> What the task requires: Copy each line from the records below in which the word "granted" is found.

Input for this task Start Marker

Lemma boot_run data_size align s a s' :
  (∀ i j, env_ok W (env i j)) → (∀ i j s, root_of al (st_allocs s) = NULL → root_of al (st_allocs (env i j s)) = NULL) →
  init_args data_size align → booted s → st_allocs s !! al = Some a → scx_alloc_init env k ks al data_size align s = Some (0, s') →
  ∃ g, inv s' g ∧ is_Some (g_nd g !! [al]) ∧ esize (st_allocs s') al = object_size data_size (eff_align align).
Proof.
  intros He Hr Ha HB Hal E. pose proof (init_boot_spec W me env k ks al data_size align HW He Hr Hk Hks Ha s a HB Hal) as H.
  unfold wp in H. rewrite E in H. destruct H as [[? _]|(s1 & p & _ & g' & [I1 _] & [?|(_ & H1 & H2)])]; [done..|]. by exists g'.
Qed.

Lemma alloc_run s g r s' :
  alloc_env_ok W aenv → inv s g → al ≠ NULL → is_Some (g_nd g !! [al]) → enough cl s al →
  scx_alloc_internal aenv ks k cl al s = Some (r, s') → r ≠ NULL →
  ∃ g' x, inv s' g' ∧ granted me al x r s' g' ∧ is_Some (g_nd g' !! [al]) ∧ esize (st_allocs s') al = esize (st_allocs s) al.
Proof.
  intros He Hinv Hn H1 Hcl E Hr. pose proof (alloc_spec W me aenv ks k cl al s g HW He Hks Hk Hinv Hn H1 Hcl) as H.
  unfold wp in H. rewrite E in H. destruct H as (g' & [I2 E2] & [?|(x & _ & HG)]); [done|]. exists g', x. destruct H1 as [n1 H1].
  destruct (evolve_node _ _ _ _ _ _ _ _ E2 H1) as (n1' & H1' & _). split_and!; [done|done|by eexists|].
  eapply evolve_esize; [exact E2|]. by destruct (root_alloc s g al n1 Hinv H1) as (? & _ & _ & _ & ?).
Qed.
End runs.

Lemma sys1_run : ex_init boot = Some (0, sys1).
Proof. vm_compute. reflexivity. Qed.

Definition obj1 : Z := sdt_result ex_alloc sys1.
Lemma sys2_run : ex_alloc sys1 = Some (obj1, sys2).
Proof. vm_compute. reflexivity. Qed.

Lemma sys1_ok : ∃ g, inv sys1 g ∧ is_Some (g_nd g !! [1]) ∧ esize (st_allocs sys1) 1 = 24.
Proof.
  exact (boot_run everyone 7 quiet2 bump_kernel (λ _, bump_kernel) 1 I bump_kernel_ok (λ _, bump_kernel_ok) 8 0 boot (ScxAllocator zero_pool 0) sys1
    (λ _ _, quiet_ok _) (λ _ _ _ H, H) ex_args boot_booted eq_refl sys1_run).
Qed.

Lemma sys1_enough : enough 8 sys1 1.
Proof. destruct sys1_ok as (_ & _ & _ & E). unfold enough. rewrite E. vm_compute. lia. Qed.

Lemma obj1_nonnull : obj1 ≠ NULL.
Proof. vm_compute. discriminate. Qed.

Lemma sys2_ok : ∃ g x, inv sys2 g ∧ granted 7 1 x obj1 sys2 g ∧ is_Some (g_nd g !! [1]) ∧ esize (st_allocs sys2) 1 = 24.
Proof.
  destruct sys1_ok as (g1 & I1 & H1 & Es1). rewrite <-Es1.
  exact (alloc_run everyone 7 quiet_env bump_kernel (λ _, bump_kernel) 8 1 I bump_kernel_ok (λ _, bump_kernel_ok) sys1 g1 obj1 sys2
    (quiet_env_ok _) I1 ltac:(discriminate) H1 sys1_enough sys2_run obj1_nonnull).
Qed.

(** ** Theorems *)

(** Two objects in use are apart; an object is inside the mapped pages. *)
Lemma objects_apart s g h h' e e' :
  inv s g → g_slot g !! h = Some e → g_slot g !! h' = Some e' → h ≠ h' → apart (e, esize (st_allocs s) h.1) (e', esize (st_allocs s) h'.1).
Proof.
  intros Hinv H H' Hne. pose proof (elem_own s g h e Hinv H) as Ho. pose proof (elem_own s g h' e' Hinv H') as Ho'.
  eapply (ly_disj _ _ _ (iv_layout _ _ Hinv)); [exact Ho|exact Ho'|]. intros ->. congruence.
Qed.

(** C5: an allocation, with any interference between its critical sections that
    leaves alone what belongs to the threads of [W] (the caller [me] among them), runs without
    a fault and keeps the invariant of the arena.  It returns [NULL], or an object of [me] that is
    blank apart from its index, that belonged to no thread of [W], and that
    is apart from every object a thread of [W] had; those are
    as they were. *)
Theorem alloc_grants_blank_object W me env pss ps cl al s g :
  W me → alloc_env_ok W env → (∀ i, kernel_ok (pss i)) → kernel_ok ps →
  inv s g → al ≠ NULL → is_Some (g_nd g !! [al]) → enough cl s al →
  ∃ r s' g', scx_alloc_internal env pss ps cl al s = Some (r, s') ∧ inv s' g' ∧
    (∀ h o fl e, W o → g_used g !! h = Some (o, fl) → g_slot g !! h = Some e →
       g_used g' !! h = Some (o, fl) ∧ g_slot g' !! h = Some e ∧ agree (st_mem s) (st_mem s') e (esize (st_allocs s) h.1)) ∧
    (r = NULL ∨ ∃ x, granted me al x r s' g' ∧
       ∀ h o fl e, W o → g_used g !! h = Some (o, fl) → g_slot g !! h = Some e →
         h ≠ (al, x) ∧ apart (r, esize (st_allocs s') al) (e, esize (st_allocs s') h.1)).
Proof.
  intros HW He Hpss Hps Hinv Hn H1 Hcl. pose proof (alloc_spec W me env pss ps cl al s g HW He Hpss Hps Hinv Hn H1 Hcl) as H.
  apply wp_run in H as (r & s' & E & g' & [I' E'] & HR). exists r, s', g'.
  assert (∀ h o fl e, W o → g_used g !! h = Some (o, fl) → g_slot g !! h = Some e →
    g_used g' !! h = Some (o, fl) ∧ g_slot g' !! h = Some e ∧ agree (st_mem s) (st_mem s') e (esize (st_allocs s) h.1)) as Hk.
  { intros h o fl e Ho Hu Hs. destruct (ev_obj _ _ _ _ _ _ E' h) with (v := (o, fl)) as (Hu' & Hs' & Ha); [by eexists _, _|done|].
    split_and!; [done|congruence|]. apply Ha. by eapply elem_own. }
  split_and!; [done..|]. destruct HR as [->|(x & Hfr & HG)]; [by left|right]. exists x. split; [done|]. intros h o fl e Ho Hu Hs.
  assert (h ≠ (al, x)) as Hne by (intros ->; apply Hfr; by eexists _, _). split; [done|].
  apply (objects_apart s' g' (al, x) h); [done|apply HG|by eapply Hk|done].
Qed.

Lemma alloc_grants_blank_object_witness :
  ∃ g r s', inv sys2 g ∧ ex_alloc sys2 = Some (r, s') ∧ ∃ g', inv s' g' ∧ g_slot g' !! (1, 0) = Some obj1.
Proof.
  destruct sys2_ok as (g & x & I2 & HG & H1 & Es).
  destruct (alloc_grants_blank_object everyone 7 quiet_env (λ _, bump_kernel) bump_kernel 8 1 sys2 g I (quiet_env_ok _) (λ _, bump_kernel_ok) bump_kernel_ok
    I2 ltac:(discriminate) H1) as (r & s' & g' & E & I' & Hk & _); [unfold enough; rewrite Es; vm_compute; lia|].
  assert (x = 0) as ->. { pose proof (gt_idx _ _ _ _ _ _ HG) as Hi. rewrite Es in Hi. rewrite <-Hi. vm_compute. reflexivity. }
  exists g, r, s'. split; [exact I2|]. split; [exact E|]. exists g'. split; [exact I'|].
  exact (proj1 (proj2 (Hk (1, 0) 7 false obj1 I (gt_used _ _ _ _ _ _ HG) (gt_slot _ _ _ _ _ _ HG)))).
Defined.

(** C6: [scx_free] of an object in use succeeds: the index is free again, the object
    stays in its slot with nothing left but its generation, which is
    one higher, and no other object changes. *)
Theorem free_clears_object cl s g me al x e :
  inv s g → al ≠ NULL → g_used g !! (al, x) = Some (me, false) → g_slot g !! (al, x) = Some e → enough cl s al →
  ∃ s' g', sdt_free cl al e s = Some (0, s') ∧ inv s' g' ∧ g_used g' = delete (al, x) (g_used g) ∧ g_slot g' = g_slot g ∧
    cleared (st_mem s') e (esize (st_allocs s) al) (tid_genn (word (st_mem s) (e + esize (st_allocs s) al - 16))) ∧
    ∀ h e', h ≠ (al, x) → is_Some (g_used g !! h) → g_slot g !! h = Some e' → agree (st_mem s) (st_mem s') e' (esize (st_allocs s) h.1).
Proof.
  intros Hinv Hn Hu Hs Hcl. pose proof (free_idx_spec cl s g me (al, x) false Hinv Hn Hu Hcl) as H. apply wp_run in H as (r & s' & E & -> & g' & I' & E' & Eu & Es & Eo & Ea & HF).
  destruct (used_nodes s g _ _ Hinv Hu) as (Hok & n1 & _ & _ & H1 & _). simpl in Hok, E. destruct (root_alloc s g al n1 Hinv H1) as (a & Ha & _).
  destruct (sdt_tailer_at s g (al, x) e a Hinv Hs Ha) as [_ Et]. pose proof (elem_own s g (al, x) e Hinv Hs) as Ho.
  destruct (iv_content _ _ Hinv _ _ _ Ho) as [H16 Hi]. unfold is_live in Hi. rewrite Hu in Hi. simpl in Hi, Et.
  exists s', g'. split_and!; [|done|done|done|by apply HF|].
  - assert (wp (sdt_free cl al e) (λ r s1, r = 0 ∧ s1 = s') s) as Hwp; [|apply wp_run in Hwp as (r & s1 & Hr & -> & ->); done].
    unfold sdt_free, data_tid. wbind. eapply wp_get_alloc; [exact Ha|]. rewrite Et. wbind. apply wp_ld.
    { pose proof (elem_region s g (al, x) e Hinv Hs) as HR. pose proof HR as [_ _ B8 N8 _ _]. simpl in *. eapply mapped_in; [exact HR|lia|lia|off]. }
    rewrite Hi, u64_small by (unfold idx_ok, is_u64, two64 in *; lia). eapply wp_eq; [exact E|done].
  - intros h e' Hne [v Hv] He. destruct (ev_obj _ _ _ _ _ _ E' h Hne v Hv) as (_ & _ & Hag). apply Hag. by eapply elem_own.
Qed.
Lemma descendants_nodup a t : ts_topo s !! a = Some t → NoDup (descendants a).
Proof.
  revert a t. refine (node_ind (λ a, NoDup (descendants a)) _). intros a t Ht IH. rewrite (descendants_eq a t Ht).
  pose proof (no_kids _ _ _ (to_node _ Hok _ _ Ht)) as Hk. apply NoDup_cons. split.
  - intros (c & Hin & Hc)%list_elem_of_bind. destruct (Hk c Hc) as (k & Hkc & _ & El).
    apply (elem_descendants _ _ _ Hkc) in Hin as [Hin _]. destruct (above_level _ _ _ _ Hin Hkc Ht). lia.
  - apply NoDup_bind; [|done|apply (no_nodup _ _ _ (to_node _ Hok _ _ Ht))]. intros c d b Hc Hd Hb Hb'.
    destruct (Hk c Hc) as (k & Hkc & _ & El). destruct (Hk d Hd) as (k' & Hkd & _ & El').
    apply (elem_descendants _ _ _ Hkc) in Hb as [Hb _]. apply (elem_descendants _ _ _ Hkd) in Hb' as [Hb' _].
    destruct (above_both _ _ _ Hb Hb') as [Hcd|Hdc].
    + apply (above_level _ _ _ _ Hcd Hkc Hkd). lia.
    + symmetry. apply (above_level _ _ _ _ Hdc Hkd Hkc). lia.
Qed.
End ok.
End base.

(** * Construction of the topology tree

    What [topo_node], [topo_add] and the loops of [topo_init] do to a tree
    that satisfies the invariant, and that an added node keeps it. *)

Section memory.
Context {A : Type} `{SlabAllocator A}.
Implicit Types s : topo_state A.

Input for this task End Marker

> Your response:
  ∃ g' x, inv s' g' ∧ granted me al x r s' g' ∧ is_Some (g_nd g' !! [al]) ∧ esize (st_allocs s') al = esize (st_allocs s) al.
Lemma sys2_ok : ∃ g x, inv sys2 g ∧ granted 7 1 x obj1 sys2 g ∧ is_Some (g_nd g !! [1]) ∧ esize (st_allocs sys2) 1 = 24.
    (r = NULL ∨ ∃ x, granted me al x r s' g' ∧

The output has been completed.